As reminded by Alan Greenspan quoting Arjo Klamer in “Capitalism in America – A history”, America was colonized by pioneers willing to take risks in pursuit of a better life. They thus formed what Arjo called a “caravan society”, as opposed to the “citadel” society of Europe, bent on protecting what they had accumulated since the 19th century.
Four hundred years forward, entitlements have risen, mobility has shrunk and the US have slowly become a citadel society of its own, closing borders on caravans of migrants. Now, if Europe’s development is a guide, it means more red tape, slower innovations, ageing population, and lower growth further down the road.
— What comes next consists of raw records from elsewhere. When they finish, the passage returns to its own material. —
(** A reduction of the view B+tree (a count of less than 2^40, the bitmap of the
    partitions and up to 255 reduce values of less than 64 KB) is the same after
    encoding and decoding whatever the calls of [malloc] do, unless it is longer than
    64 KB, which the encoder reports. *)
Theorem view_btree_reduction_roundtrip red cap s :
  let ds := contents red.(rd_num_values) red.(rd_reduce_values) in
  mem_ok s -> 0 <= red.(rd_kv_count) < 2 ^ 40 ->
  length red.(rd_partitions_bitmap) = BITMASK_BYTE_SIZE -> Z.of_nat (length ds) < 2 ^ 8 ->
  sizes_ok 2 ds -> len (flat enc_uint16 ds) < 2 ^ 63 -> MAX_REDUCTION_SIZE <= cap ->
  runs (r ← encode_view_btree_reduction red cap;
        match r.2 with
        | Some bytes => decode_view_btree_reduction bytes
        | None => mret (r.1, None)
        end) s (fun r s' =>
    if MAX_REDUCTION_SIZE <? 133 + len (flat enc_uint16 ds)
    then r = (COUCHSTORE_ERROR_REDUCTION_TOO_LARGE, None) /\ s' = s
    else decoded_or_failed s
       (fun r => r.(rd_kv_count) = red.(rd_kv_count) /\
                 r.(rd_partitions_bitmap) = red.(rd_partitions_bitmap) /\
                 r.(rd_num_values) = Z.of_nat (length ds) /\ sb_data <$> r.(rd_reduce_values) = ds)
       (fun r => r.(rd_array) :: (sb_buf <$> r.(rd_reduce_values))) r s').
Proof.
  intros ds Hs Hc Hbm Hn Hok Hl Hcap. unfold encode_view_btree_reduction.
  rewrite (sized_total enc_uint16 2) by (done || apply enc16_length). rewrite enc_sized_flat.
  fold (contents red.(rd_num_values) red.(rd_reduce_values)). fold ds.
  change (5 + Z.of_nat BITMASK_BYTE_SIZE) with 133. rewrite u64_small by (unfold len in *; lia).
  destruct (Z.ltb_spec MAX_REDUCTION_SIZE (133 + len (flat enc_uint16 ds))) as [Hbig|Hsmall]; run.
  - simpl. by run.
  - apply Z.leb_le. rewrite !len_app. unfold len at 1 2. rewrite enc40_length, Hbm.
    change (Z.of_nat BITMASK_BYTE_SIZE) with 128. lia.
  - simpl snd. cbv iota. by apply decode_view_btree_reduction_run.
Qed.
End roundtrips.

(** ** Witnesses *)

(** Allocators that never fail, and that fail at the call number [k]. *)
Definition all_ok : Alloc := fun _ _ => true.
Definition fail_at (k : nat) : Alloc := fun n _ => negb (n =? k)%nat.

Definition no_mem : mem := mk_mem 0 ∅.

Lemma no_mem_ok : mem_ok no_mem.
Proof. intros n Hn. set_solver. Qed.

(** The first call is for the buffer of the encoder, the second for the key. *)
Lemma view_id_btree_key_roundtrip_witness :
  exists r s', @roundtrip view_id_btree_key_t
      (@encode_view_id_btree_key (fail_at 2) (mk_id_key 513 (mk_buf Null [100; 111; 99])))
      (@decode_view_id_btree_key (fail_at 2)) no_mem = Some (r, s') /\
    r = (COUCHSTORE_ERROR_ALLOC_FAIL, None) /\ s'.(m_live) = ∅.
Proof.
  destruct (@view_id_btree_key_roundtrip (fail_at 2) (mk_id_key 513 (mk_buf Null [100; 111; 99])) no_mem)
    as (r & s' & Hr & Hp); [apply no_mem_ok|simpl; lia|vm_compute; reflexivity|].
  assert (Hr' := Hr). vm_compute in Hr'. injection Hr' as <- _. exists (COUCHSTORE_ERROR_ALLOC_FAIL, None), s'.
  split; [exact Hr|]. split; [done|]. apply Hp.
Defined.

Lemma view_btree_key_roundtrip_witness :
  exists p k s', @roundtrip view_btree_key_t
      (@encode_view_btree_key all_ok (mk_key (mk_buf Null [34; 97; 34]) (mk_buf Null [100])))
      (@decode_view_btree_key all_ok) no_mem = Some ((COUCHSTORE_SUCCESS, Some (p, k)), s') /\
    k.(json_key).(sb_data) = [34; 97; 34] /\ k.(doc_id).(sb_data) = [100].
Proof.
  destruct (@view_btree_key_roundtrip all_ok (mk_key (mk_buf Null [34; 97; 34]) (mk_buf Null [100])) no_mem)
    as (r & s' & Hr & p & k & -> & Hj & Hd);
    [done|apply no_mem_ok|vm_compute; reflexivity|vm_compute; reflexivity|].
  exists p, k, s'. split; [exact Hr|]. split; [exact Hj|exact Hd].
Defined.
Closing your borders could work, as long as the people trapped within the walls could raise their living standards by either increasing productivity or putting more working hours. On the latter, entitlements work as a disincentive to work and labour participation hasn’t caught up with its pre-2007 peak. Then, there is the $100 question of productivity, and why it had been decelerating since the dawn of the 21st century. For one thing, productivity is ill-measured in rising services sector, while technology is arguably less productivity-inducing than it used to be – think how Netflix is increasing our coach-potato time, as an example. Simultaneously, investments have been declining, and it’s not likely to change if you restrict foreign investments at home.
Lastly, the higher productivity contribution came from sectors that have been reducing workforce, thus inducing a zero-sum game of sort for the living standard equation. Really, what we see in the US is common to mature economies, where people are less adventurous and hungry to discover new eldorados. Keep new blood coming in to reverse that, please.